Collected data entries
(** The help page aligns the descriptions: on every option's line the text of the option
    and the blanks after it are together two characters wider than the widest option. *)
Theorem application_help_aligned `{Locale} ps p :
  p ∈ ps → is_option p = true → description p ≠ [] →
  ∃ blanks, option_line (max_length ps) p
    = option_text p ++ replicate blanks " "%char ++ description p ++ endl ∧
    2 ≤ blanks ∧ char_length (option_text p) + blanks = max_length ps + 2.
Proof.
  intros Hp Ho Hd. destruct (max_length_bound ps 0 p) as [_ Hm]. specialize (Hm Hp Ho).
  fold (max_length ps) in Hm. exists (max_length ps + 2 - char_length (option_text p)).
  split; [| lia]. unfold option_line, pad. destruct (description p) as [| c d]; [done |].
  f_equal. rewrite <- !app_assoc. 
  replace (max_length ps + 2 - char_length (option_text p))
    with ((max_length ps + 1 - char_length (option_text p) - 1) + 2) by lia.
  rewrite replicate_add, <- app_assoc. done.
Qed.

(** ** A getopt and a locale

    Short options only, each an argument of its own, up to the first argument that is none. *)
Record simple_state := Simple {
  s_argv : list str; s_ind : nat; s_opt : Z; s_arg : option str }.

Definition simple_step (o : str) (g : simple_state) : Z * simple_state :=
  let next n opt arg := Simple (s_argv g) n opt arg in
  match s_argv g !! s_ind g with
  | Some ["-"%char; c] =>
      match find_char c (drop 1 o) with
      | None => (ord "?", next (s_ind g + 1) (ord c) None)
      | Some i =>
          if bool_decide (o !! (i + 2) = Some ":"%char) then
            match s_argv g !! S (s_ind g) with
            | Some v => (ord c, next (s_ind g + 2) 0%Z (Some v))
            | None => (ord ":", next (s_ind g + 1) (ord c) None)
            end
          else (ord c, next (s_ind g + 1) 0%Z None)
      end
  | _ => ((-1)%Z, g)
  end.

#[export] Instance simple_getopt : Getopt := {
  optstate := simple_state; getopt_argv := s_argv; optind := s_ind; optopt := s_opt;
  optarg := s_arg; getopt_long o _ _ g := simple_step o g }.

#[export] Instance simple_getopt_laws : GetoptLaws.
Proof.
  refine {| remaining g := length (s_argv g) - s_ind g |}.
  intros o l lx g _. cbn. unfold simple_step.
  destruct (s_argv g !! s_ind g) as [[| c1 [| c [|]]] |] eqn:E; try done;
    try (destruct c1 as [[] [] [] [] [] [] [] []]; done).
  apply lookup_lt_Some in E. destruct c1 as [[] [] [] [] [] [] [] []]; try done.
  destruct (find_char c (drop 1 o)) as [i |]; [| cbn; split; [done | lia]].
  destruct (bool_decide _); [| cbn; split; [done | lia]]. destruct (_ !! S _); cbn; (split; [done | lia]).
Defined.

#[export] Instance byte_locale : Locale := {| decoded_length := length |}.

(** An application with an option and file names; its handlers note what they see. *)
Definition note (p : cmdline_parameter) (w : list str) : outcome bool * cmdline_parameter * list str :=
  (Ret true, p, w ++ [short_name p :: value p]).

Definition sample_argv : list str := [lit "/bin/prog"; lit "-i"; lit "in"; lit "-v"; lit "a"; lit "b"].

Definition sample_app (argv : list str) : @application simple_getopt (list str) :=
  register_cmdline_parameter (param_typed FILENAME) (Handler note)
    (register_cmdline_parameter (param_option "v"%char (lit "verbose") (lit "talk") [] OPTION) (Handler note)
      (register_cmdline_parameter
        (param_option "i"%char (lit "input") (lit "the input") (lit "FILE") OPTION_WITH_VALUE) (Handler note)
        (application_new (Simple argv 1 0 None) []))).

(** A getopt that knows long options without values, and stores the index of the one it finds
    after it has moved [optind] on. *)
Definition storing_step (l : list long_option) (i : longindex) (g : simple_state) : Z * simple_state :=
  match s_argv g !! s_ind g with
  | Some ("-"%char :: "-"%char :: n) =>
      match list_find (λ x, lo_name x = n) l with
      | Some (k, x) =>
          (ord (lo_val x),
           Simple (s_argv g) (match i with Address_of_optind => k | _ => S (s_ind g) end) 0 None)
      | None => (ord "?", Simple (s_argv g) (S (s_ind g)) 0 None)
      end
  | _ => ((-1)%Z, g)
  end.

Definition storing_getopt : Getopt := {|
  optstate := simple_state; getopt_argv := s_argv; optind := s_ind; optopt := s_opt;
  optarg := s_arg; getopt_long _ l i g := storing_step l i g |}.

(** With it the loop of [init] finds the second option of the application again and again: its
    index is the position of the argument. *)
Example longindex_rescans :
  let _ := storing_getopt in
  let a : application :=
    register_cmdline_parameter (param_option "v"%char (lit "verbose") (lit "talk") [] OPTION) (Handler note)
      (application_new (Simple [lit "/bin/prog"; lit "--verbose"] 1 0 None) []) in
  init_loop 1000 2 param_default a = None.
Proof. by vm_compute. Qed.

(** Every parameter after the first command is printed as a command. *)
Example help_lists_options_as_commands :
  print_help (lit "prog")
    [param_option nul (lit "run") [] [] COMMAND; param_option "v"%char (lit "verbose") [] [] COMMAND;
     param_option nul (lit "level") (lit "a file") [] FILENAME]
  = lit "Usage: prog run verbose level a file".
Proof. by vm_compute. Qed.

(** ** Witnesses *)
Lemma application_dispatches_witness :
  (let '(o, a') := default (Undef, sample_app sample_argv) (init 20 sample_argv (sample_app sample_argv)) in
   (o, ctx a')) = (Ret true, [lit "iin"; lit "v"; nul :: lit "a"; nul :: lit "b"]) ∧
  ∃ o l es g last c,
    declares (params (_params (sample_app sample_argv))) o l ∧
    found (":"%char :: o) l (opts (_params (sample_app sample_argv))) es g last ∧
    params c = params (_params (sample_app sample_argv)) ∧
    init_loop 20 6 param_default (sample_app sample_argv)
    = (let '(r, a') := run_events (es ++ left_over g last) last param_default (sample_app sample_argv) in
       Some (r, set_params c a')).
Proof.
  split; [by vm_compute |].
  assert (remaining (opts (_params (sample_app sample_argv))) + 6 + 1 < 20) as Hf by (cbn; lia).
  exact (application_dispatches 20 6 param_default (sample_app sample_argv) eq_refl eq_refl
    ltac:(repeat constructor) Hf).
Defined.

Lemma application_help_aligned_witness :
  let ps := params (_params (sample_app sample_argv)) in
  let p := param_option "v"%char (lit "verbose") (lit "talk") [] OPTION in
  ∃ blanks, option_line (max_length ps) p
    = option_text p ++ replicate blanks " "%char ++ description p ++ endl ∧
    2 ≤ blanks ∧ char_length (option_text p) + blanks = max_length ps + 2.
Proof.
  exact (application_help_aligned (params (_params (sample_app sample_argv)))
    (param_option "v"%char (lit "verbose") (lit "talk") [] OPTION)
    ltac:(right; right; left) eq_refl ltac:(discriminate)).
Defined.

--

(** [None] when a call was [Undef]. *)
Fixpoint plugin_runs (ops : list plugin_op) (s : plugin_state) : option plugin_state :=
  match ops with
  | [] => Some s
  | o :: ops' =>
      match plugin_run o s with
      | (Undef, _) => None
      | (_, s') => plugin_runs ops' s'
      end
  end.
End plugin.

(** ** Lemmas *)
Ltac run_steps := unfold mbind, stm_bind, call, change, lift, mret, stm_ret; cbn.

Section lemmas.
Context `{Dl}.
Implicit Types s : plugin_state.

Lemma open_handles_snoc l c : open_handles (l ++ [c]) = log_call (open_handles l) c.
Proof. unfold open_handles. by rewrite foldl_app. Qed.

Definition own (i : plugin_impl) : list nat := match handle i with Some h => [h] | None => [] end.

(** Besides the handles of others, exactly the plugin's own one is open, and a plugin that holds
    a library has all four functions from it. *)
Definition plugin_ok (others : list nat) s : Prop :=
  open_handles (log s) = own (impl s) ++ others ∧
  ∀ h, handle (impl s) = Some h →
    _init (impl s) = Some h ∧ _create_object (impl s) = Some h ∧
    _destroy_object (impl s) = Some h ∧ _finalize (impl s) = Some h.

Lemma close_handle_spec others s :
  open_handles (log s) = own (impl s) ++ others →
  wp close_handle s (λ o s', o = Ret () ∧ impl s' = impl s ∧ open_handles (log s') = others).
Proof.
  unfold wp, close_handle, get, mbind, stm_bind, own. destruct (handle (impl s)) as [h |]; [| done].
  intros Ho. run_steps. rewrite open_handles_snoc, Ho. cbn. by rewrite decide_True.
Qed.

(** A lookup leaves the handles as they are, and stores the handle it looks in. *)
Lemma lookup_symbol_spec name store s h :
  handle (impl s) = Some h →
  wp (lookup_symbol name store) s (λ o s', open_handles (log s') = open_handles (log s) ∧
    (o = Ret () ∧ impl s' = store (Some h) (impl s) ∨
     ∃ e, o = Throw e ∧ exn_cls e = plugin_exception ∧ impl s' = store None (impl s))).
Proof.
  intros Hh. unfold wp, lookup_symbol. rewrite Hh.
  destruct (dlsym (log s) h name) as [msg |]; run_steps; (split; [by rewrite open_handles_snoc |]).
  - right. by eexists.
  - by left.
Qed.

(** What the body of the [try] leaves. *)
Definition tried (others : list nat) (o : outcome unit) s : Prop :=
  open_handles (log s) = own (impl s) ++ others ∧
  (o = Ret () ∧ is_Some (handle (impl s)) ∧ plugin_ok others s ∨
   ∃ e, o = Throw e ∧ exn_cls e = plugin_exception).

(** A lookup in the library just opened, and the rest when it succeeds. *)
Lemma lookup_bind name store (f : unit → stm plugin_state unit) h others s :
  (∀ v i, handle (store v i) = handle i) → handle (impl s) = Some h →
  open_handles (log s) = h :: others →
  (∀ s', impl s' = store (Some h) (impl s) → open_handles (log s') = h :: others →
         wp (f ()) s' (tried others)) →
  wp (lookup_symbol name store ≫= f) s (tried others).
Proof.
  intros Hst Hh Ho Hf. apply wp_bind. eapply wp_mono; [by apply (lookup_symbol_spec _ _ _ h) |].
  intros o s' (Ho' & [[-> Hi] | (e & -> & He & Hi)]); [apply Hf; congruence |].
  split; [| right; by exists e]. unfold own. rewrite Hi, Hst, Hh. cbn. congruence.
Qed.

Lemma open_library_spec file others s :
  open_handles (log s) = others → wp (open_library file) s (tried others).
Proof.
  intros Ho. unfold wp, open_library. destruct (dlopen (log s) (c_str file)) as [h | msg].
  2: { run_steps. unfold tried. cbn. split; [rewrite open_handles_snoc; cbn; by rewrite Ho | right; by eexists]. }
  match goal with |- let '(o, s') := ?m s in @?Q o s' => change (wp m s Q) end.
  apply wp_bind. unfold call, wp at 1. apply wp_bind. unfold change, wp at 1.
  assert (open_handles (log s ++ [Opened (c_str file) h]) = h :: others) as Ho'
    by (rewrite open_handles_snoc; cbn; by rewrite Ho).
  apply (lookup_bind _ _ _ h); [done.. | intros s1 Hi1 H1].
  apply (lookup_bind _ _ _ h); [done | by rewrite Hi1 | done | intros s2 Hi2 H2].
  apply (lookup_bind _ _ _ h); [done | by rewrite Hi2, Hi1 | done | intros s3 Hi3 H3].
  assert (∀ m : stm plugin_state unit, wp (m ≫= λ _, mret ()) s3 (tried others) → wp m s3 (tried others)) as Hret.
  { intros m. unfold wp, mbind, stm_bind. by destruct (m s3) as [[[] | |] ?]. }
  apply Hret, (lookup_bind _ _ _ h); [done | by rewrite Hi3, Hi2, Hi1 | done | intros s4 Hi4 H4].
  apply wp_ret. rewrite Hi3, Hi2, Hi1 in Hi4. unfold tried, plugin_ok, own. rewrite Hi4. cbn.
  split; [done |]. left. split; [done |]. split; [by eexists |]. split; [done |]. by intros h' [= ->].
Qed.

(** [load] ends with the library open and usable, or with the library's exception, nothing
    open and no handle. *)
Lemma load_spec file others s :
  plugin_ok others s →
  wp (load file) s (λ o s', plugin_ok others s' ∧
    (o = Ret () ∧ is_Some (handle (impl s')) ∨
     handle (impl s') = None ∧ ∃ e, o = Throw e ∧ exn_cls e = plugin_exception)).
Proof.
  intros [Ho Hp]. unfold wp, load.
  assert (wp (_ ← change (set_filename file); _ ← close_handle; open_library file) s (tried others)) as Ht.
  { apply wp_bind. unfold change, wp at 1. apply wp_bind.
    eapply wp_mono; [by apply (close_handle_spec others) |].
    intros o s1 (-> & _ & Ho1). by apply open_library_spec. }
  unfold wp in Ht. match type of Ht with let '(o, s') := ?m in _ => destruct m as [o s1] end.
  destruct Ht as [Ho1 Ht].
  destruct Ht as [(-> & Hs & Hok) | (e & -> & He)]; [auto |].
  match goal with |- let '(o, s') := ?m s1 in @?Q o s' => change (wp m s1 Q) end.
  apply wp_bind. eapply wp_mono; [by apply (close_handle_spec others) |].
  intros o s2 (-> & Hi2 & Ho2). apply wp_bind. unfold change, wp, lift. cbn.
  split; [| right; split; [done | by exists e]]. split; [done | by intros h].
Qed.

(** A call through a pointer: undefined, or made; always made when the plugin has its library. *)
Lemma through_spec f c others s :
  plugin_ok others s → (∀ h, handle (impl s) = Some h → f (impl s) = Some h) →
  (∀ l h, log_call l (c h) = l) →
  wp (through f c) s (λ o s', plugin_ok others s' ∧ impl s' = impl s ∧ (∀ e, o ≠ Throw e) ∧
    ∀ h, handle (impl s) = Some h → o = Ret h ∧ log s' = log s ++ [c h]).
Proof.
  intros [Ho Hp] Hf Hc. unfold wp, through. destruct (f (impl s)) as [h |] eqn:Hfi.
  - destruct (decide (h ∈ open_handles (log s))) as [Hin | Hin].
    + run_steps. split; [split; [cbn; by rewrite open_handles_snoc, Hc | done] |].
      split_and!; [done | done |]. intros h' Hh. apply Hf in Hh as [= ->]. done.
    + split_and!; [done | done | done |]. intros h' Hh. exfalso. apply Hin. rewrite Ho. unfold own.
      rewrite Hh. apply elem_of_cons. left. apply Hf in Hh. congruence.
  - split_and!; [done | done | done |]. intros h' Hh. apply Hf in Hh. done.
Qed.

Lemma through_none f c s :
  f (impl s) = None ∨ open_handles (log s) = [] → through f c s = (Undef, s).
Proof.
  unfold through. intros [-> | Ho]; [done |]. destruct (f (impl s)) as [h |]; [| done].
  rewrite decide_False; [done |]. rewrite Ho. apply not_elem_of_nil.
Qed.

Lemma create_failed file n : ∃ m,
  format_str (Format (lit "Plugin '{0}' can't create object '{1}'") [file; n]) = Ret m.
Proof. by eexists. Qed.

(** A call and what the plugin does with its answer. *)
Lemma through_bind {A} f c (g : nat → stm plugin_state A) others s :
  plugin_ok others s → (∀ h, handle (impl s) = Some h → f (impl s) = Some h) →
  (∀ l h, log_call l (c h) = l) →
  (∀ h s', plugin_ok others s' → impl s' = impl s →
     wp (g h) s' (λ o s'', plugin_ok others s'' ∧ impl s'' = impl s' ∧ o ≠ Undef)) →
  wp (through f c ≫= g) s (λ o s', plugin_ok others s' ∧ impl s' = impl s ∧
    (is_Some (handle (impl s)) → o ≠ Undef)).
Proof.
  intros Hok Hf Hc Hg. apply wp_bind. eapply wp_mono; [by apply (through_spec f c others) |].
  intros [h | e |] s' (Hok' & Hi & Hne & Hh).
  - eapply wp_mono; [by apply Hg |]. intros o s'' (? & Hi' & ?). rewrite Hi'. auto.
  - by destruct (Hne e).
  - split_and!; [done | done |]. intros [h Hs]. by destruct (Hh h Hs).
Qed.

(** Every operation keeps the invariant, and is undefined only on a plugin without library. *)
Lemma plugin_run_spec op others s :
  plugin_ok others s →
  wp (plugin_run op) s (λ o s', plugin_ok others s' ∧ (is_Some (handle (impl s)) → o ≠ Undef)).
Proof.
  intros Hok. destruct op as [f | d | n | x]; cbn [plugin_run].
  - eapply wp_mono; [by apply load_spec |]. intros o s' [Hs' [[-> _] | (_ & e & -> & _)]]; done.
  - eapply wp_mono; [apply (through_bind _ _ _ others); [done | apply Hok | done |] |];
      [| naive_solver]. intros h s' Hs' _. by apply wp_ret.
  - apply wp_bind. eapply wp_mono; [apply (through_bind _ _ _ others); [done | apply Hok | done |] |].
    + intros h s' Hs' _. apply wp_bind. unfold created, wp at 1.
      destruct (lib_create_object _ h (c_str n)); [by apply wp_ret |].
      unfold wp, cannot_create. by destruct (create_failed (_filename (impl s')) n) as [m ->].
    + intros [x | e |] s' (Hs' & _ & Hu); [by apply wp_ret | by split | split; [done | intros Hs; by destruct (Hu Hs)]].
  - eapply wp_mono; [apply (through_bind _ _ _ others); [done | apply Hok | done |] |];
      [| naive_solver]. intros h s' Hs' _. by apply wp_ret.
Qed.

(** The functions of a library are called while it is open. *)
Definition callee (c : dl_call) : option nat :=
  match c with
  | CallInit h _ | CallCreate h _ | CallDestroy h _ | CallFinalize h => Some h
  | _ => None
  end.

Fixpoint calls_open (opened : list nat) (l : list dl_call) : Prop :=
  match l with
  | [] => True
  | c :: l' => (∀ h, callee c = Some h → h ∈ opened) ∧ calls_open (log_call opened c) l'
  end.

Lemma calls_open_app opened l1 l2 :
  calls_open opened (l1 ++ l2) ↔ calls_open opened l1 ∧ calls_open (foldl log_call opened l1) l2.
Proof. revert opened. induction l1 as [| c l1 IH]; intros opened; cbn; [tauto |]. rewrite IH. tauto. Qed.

** Problem description **
Given the data above, transcribe exactly the lines from the one containing "(o = Ret () ∧ is_Some (handle (impl s))" down to the one containing "Lemma lookup_bind name", and no others.

** Exercise response **
  (o = Ret () ∧ is_Some (handle (impl s)) ∧ plugin_ok others s ∨
   ∃ e, o = Throw e ∧ exn_cls e = plugin_exception).

(** A lookup in the library just opened, and the rest when it succeeds. *)
Lemma lookup_bind name store (f : unit → stm plugin_state unit) h others s :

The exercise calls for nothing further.